* _TASK TO COMPLETE_
Count the lines in the following data that include "Require". Please write only the number.

※ ※ ※

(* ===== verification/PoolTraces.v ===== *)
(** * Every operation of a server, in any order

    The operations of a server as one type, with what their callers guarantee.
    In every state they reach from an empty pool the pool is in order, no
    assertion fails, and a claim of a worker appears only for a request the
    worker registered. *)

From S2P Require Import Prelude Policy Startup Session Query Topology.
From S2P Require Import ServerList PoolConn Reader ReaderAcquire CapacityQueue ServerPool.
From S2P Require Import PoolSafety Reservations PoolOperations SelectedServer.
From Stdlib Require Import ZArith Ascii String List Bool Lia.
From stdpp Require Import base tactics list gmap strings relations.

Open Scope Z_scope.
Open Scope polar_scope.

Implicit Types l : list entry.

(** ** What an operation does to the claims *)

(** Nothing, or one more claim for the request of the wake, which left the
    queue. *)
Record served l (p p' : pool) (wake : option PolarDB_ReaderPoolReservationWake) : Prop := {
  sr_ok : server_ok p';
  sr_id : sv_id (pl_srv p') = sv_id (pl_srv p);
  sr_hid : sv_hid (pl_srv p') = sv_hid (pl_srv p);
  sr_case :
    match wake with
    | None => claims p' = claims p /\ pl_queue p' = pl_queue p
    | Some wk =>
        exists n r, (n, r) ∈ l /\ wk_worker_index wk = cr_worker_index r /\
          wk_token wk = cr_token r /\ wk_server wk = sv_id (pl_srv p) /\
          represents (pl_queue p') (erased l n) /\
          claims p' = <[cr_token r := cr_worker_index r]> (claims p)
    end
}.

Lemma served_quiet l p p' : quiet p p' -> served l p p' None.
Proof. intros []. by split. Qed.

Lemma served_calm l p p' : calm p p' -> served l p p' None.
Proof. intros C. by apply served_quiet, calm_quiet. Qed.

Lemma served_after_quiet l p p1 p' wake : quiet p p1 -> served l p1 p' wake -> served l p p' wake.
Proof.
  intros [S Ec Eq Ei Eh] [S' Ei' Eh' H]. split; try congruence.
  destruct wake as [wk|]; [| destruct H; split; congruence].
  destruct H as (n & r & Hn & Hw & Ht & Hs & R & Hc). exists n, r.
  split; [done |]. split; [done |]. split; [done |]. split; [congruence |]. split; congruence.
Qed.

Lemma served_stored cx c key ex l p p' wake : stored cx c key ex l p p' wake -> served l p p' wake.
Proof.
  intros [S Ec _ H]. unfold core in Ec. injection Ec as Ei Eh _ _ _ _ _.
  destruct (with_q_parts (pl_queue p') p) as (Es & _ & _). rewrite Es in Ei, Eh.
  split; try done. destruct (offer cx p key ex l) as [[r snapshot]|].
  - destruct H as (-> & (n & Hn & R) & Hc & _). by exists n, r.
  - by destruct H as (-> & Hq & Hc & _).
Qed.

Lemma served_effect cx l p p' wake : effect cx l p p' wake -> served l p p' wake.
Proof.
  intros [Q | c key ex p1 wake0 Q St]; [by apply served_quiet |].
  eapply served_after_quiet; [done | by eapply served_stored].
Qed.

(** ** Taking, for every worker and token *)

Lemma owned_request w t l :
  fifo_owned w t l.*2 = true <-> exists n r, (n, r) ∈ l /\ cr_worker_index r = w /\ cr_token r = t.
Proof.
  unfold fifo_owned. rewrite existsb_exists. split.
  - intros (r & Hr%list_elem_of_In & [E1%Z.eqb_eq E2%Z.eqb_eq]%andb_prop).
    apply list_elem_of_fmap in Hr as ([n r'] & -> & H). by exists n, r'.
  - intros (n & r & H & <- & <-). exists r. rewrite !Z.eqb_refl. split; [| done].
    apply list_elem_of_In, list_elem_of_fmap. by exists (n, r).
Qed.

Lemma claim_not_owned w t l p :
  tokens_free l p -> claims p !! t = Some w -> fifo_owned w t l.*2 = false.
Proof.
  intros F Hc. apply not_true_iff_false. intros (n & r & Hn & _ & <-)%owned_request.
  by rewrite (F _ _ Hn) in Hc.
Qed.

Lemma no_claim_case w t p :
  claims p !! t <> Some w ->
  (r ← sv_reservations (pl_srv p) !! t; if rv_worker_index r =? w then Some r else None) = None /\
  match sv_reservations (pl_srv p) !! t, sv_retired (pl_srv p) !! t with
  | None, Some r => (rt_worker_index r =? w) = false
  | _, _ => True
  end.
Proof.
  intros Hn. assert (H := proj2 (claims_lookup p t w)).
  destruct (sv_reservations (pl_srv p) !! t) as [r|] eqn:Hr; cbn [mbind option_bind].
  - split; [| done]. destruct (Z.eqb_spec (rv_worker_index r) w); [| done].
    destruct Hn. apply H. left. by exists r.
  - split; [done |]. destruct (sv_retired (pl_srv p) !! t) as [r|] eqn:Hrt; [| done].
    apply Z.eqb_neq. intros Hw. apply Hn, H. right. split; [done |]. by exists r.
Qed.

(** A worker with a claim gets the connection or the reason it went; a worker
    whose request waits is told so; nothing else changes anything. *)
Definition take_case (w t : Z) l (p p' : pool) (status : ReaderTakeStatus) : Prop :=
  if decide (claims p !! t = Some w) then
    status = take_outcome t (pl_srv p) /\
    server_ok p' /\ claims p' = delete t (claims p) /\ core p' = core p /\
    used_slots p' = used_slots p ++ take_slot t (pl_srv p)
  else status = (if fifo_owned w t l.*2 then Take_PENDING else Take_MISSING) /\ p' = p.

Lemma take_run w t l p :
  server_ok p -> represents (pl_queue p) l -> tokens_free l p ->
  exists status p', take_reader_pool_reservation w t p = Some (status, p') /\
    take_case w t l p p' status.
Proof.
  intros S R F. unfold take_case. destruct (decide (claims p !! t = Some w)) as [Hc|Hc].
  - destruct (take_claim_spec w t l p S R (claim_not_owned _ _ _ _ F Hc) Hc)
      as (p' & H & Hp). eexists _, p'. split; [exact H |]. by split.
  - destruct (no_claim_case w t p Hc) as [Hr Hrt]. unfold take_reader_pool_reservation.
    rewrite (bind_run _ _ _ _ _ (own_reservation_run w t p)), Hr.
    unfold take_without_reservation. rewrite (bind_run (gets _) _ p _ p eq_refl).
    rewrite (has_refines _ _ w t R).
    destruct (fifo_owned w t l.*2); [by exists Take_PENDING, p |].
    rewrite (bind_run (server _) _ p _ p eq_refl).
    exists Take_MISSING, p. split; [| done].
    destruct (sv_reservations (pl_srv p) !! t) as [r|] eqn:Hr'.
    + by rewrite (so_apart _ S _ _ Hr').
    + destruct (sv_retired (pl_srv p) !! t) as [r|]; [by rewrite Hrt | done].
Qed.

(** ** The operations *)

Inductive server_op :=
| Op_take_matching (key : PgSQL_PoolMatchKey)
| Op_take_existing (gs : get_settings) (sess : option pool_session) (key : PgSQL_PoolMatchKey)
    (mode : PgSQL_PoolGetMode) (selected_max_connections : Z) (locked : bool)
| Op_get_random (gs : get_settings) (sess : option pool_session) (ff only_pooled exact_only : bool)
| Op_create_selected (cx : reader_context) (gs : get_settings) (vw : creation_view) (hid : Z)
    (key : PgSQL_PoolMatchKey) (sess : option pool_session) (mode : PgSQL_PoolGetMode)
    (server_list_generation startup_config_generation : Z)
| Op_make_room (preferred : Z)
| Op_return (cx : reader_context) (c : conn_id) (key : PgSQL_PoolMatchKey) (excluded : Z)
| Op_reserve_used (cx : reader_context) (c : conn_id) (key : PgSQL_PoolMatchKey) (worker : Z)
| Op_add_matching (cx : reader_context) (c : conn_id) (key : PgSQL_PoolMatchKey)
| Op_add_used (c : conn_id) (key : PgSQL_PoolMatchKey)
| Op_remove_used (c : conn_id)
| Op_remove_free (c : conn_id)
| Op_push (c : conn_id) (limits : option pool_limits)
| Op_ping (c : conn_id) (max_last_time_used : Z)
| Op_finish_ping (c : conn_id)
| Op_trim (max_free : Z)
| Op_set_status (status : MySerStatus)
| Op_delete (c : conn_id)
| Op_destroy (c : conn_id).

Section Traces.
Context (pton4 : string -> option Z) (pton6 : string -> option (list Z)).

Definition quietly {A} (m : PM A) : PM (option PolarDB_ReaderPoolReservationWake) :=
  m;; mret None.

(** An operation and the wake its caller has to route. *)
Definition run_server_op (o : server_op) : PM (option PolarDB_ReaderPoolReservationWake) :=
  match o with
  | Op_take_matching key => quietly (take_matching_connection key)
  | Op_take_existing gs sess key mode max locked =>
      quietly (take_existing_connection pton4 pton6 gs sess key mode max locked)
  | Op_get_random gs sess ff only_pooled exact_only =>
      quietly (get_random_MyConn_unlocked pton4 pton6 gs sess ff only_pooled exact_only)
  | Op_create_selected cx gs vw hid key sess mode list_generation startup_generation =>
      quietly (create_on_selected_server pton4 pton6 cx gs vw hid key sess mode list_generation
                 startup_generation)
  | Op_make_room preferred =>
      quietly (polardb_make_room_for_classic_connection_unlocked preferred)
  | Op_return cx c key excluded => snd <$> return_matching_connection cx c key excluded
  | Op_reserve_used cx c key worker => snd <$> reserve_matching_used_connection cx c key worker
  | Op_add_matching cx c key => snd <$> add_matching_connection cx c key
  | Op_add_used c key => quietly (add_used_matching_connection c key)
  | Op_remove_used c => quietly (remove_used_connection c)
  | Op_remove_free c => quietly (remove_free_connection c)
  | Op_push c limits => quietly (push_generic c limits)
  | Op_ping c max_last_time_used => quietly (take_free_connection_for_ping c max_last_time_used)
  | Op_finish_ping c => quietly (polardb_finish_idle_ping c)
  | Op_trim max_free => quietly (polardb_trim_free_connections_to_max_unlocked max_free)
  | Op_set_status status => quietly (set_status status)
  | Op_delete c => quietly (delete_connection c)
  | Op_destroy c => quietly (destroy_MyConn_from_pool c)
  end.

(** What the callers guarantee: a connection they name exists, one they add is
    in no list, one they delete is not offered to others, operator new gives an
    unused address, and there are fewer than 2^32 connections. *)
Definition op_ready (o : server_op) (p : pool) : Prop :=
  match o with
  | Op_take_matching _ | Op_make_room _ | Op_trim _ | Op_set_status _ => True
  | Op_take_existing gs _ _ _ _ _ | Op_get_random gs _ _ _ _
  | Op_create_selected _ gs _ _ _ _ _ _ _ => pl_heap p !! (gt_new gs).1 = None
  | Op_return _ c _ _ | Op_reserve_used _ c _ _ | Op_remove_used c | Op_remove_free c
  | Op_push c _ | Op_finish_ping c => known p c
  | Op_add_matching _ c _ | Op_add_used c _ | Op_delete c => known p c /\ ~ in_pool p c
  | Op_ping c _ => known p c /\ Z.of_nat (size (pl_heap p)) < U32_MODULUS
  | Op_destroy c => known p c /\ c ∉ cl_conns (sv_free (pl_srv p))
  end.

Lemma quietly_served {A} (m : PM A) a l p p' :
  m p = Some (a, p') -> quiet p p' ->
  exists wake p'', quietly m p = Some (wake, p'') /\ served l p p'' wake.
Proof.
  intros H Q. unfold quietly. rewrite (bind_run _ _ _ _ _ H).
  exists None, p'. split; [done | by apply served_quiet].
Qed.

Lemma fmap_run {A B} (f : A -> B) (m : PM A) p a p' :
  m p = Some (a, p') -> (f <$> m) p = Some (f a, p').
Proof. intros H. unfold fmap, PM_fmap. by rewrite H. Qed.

※ ※ ※

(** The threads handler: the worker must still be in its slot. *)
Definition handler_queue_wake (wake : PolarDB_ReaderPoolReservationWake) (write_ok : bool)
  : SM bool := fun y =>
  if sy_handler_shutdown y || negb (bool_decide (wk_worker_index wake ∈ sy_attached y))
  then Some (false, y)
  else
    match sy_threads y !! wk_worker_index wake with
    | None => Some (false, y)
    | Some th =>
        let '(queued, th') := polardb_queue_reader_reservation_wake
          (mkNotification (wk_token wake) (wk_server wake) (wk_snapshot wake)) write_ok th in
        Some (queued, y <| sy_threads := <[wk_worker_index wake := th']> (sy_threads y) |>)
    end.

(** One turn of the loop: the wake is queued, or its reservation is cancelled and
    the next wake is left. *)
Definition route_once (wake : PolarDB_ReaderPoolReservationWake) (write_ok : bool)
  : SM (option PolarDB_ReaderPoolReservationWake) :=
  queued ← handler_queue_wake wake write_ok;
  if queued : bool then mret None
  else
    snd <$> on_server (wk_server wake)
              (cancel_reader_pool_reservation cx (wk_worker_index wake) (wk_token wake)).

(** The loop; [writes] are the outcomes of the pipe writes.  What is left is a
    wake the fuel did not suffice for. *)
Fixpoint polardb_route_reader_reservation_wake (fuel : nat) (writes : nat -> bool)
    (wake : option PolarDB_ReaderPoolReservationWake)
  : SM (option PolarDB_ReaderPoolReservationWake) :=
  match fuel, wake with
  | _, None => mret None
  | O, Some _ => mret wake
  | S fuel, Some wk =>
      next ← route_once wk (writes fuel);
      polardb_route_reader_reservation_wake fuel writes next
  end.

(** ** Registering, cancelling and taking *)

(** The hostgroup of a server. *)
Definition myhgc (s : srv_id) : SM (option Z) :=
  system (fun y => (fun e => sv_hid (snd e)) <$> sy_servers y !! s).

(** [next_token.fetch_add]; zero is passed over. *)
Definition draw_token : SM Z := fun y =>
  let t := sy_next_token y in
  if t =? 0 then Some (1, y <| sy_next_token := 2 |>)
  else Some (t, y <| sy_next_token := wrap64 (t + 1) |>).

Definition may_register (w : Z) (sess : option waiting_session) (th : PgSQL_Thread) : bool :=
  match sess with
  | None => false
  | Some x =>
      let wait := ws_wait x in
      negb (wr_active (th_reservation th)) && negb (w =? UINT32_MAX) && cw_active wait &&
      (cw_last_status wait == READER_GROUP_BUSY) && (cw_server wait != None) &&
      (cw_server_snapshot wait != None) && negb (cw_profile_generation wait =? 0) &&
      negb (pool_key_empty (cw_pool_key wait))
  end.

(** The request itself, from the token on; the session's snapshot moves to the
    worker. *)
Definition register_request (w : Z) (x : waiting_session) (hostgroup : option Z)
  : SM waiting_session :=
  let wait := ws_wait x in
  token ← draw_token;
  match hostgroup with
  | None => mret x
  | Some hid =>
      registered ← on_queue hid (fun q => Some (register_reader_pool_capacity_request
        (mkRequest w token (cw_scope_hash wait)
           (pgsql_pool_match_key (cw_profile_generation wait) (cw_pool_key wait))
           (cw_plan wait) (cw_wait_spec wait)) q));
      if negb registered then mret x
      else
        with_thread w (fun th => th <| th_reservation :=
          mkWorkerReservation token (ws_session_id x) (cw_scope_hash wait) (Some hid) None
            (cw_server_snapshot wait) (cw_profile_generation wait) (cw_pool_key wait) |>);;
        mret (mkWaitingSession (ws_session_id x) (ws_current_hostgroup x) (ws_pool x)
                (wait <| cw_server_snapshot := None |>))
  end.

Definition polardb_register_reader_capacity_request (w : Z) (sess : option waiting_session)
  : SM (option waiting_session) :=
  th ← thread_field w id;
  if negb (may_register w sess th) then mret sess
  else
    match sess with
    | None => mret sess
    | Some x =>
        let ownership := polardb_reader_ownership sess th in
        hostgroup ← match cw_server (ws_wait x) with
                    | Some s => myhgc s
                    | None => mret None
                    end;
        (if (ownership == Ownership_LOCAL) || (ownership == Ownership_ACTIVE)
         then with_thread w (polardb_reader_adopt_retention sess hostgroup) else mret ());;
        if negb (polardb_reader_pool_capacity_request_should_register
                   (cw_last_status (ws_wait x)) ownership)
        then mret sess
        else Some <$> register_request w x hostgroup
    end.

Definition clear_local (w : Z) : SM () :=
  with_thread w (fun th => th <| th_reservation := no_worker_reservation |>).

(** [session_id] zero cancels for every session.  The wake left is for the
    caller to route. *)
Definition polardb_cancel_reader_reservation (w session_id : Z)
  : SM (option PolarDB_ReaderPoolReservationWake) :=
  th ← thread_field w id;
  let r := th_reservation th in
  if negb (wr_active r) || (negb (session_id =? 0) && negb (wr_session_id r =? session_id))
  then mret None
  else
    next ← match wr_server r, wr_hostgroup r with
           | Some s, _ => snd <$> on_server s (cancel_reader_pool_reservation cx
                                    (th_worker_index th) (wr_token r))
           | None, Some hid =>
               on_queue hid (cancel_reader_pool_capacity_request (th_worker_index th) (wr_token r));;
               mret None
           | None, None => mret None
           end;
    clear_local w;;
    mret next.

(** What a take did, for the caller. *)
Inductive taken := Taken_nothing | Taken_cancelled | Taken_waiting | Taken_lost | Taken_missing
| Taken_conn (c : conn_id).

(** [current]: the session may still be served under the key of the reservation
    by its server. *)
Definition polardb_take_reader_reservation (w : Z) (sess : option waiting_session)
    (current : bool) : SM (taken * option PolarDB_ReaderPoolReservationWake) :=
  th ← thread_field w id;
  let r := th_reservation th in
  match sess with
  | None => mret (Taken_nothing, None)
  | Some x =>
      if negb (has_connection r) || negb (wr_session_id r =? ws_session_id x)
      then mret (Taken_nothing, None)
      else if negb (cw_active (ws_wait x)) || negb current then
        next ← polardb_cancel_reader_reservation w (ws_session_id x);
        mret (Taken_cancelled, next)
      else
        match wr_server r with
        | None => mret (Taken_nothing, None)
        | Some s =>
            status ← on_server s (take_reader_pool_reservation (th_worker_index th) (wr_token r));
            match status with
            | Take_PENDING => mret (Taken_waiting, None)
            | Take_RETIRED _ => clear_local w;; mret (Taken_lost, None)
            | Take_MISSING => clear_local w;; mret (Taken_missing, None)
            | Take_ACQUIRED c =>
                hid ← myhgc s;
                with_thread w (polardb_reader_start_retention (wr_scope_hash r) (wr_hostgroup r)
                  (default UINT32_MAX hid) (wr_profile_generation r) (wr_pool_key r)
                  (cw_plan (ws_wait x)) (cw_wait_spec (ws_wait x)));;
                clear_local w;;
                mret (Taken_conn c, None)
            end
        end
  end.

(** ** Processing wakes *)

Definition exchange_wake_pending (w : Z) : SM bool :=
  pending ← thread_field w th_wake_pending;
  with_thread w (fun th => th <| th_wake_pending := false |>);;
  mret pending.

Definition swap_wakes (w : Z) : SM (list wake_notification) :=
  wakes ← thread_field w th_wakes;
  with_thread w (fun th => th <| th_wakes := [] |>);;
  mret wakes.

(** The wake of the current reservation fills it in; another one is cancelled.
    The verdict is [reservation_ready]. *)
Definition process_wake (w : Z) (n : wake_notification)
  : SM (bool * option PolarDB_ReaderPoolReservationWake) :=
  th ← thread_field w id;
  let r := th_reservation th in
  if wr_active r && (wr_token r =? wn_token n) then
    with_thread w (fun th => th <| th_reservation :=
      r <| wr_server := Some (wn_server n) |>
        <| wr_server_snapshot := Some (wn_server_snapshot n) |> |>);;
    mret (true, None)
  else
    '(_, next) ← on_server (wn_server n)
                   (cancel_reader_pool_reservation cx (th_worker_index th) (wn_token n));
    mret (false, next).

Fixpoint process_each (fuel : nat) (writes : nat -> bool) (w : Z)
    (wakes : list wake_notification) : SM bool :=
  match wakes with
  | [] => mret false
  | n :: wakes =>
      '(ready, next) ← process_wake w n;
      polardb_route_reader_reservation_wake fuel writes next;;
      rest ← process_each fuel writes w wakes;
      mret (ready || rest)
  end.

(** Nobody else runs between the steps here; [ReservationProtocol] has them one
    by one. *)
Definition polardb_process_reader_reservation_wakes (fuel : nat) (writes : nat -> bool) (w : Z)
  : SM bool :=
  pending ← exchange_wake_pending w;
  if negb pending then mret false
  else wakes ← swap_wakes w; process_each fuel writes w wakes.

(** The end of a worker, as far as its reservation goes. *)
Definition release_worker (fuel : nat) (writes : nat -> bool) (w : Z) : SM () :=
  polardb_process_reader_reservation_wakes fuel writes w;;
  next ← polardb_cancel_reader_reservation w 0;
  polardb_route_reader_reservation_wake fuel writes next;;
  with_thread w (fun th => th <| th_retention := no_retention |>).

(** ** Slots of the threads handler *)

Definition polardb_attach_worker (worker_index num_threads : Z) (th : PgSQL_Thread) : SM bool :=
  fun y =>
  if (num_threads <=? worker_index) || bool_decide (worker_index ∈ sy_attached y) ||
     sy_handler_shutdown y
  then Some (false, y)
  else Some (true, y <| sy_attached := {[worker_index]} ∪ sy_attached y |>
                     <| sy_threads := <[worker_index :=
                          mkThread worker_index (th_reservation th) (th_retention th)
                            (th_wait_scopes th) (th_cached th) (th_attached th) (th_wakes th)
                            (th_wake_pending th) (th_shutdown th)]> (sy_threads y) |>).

※ ※ ※

* _THE ANSWER_
5